» TASK TO COMPLETE: The lines to repeat are those below from the one containing "- destruct (vid_cols_stores" down to the one containing "as (pxs2 & Hst2 & Hpx2 & Hsh2).", both included; reproduce them exactly and nothing else.

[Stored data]
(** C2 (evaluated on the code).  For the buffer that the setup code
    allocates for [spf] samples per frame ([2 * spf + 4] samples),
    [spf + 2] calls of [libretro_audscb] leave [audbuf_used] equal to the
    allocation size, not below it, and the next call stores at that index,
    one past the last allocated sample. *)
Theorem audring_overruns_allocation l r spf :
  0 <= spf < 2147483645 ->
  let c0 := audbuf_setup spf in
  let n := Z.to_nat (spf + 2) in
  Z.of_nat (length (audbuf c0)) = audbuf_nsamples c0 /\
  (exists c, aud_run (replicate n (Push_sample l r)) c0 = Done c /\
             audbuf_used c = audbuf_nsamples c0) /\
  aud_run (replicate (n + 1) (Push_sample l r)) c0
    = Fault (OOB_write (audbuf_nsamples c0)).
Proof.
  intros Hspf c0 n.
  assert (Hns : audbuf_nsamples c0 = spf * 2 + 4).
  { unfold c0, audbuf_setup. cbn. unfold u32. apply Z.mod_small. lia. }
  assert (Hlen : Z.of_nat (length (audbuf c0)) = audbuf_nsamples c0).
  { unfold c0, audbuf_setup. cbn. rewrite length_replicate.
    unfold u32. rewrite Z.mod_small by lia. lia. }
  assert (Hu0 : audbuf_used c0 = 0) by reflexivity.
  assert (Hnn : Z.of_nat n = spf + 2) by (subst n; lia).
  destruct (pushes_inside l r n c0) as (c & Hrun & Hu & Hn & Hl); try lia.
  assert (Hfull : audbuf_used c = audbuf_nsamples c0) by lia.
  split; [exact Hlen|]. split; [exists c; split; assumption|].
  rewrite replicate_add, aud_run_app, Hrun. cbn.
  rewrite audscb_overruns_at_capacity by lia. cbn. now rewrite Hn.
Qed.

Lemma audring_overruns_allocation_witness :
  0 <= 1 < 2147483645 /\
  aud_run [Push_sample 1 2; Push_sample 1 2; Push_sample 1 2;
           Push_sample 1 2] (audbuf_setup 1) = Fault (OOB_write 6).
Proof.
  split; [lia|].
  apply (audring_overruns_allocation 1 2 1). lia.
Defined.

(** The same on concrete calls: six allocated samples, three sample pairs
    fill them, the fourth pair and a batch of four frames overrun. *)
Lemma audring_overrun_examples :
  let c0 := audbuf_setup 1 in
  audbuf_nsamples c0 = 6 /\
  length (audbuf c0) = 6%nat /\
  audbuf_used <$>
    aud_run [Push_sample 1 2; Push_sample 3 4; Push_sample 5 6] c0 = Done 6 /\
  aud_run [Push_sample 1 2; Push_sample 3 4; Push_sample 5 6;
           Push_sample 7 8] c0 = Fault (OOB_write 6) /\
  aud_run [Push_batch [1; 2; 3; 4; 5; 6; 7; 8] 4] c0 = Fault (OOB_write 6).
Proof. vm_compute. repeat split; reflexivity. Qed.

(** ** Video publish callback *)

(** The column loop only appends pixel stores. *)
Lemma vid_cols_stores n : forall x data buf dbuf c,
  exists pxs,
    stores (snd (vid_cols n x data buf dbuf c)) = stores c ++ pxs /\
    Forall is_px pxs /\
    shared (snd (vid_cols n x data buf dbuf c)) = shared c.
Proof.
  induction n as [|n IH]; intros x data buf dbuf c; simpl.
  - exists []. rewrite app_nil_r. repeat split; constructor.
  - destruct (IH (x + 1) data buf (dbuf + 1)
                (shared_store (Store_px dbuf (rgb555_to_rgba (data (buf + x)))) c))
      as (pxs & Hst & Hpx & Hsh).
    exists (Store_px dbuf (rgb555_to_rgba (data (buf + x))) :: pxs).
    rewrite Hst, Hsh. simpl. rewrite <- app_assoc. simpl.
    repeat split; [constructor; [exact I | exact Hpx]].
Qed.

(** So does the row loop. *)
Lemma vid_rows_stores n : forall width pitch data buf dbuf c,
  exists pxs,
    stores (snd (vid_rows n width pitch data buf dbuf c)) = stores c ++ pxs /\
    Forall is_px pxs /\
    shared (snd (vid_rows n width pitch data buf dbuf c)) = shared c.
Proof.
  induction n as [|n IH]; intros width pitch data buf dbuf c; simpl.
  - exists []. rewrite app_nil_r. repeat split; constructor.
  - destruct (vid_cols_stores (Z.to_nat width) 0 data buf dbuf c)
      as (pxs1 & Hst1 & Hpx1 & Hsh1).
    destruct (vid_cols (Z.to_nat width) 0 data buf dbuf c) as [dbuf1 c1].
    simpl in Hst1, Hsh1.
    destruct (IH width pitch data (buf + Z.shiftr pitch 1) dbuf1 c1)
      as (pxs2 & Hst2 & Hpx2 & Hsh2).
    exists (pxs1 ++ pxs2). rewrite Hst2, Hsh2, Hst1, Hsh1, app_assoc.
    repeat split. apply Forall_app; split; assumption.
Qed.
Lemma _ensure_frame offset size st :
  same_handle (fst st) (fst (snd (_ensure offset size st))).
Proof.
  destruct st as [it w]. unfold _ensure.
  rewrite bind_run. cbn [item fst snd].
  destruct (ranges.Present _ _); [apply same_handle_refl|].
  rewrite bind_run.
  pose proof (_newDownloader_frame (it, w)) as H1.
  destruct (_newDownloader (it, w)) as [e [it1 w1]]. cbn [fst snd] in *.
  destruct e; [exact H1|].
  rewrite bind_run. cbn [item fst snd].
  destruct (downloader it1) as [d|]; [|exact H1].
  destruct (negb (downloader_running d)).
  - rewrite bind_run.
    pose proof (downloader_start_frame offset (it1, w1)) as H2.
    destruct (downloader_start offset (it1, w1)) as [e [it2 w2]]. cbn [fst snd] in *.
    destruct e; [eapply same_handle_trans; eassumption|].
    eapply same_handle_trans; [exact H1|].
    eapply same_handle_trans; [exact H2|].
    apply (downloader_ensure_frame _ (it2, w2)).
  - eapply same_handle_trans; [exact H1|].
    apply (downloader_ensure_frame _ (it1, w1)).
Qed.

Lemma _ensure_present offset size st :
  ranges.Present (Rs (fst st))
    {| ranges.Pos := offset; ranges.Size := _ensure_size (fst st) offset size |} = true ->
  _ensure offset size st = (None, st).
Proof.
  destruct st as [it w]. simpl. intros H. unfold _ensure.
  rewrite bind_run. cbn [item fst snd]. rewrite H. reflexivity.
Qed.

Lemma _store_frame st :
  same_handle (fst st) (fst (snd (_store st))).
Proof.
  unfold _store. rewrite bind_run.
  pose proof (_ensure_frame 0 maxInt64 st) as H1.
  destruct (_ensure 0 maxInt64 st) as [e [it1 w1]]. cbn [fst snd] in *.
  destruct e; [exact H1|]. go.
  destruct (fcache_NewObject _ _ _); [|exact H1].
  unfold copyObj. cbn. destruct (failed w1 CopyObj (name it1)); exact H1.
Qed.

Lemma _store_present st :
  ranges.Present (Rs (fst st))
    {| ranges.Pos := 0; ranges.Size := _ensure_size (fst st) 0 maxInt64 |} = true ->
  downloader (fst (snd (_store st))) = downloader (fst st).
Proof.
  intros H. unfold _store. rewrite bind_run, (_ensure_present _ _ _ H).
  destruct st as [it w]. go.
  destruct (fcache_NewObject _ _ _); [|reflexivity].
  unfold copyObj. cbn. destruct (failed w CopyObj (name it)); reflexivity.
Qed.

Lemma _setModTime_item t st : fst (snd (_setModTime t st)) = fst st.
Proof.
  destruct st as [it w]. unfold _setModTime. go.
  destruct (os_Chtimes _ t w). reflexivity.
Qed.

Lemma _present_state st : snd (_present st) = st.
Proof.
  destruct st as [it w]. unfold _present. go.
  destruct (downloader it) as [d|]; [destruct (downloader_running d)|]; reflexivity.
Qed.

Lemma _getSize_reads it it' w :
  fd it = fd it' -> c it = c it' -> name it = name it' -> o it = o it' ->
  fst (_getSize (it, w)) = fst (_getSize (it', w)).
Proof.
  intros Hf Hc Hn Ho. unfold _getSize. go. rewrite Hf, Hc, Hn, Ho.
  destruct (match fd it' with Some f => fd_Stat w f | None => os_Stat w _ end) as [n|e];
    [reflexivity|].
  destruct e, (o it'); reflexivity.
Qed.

» TASK RESULT:
  - destruct (vid_cols_stores (Z.to_nat width) 0 data buf dbuf c)
      as (pxs1 & Hst1 & Hpx1 & Hsh1).
    destruct (vid_cols (Z.to_nat width) 0 data buf dbuf c) as [dbuf1 c1].
    simpl in Hst1, Hsh1.
    destruct (IH width pitch data (buf + Z.shiftr pitch 1) dbuf1 c1)
      as (pxs2 & Hst2 & Hpx2 & Hsh2).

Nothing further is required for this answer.